Search the material for the word "split" and copy each line that holds it.

[Material for this task]

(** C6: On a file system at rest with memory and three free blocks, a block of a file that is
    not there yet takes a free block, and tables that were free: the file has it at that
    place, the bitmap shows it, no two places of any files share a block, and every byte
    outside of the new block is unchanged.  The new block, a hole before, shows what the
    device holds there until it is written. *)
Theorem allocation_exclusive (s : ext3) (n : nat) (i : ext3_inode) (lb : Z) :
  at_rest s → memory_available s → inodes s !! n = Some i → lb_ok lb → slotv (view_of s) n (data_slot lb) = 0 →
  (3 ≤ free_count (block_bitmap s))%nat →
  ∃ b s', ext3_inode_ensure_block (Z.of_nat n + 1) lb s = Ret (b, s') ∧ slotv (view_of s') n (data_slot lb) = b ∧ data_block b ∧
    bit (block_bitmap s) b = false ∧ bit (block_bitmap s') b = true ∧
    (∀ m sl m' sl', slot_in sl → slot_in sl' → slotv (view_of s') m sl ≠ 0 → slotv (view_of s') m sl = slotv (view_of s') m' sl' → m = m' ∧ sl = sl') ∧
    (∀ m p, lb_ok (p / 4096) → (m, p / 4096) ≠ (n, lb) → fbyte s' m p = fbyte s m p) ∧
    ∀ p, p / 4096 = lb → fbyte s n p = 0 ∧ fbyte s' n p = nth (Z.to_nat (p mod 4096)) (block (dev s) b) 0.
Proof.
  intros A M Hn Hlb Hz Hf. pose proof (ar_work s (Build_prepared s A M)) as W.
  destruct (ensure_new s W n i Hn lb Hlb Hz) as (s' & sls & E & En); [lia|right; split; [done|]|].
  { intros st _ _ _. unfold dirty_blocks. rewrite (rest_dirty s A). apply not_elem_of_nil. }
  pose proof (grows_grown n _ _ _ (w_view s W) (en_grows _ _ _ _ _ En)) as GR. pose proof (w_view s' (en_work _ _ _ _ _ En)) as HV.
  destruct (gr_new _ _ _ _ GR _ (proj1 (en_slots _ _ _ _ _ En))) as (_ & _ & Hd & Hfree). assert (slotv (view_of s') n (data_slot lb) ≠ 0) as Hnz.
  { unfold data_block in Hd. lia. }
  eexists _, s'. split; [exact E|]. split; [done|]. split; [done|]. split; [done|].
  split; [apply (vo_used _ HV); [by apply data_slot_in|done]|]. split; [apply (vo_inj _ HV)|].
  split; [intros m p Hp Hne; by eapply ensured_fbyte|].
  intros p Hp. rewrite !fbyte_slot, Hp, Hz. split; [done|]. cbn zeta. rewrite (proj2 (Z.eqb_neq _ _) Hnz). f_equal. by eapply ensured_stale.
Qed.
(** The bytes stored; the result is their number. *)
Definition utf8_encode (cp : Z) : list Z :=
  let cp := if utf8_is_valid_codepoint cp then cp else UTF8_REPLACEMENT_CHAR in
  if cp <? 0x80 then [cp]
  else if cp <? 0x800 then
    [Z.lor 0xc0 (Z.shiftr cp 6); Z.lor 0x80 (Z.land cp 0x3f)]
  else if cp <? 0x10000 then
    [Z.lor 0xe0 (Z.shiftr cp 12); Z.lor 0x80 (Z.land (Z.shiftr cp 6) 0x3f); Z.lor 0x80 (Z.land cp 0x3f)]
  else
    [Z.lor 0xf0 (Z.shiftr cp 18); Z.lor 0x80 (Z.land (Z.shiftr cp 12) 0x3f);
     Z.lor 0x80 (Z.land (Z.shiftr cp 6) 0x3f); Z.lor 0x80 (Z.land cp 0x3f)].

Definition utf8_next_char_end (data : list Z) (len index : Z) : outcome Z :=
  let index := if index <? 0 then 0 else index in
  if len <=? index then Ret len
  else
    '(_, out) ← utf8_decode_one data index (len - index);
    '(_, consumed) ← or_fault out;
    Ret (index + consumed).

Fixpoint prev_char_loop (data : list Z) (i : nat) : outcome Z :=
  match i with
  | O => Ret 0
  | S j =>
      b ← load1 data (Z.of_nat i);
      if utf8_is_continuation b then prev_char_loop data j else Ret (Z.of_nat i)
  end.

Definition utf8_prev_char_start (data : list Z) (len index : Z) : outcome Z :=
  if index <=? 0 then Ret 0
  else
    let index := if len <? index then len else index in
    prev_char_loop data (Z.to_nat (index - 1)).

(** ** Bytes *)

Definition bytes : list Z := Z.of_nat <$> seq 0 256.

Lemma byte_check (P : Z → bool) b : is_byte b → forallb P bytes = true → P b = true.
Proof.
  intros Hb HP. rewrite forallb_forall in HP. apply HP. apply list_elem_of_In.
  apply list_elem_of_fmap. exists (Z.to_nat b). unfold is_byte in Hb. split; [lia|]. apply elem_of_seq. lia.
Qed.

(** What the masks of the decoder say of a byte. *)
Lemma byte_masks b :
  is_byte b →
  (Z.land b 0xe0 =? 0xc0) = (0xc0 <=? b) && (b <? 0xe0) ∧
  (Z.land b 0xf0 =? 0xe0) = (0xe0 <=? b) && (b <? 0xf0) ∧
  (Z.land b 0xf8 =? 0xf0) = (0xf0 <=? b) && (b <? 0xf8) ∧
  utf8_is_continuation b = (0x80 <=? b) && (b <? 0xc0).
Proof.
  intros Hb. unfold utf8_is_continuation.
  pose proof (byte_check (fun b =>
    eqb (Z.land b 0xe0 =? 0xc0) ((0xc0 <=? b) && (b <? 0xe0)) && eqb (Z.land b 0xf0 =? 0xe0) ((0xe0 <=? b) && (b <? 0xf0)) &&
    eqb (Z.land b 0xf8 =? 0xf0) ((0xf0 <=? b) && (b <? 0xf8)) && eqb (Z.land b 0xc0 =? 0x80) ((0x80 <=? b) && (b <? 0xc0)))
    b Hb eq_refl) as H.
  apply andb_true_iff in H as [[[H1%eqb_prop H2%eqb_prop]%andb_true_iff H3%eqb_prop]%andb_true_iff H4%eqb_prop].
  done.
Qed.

[/Material for this task]

> **The completed task**
  destruct (ensure_new s W n i Hn lb Hlb Hz) as (s' & sls & E & En); [lia|right; split; [done|]|].
  eexists _, s'. split; [exact E|]. split; [done|]. split; [done|]. split; [done|].
  split; [apply (vo_used _ HV); [by apply data_slot_in|done]|]. split; [apply (vo_inj _ HV)|].
  split; [intros m p Hp Hne; by eapply ensured_fbyte|].
  intros p Hp. rewrite !fbyte_slot, Hp, Hz. split; [done|]. cbn zeta. rewrite (proj2 (Z.eqb_neq _ _) Hnz). f_equal. by eapply ensured_stale.
  apply list_elem_of_fmap. exists (Z.to_nat b). unfold is_byte in Hb. split; [lia|]. apply elem_of_seq. lia.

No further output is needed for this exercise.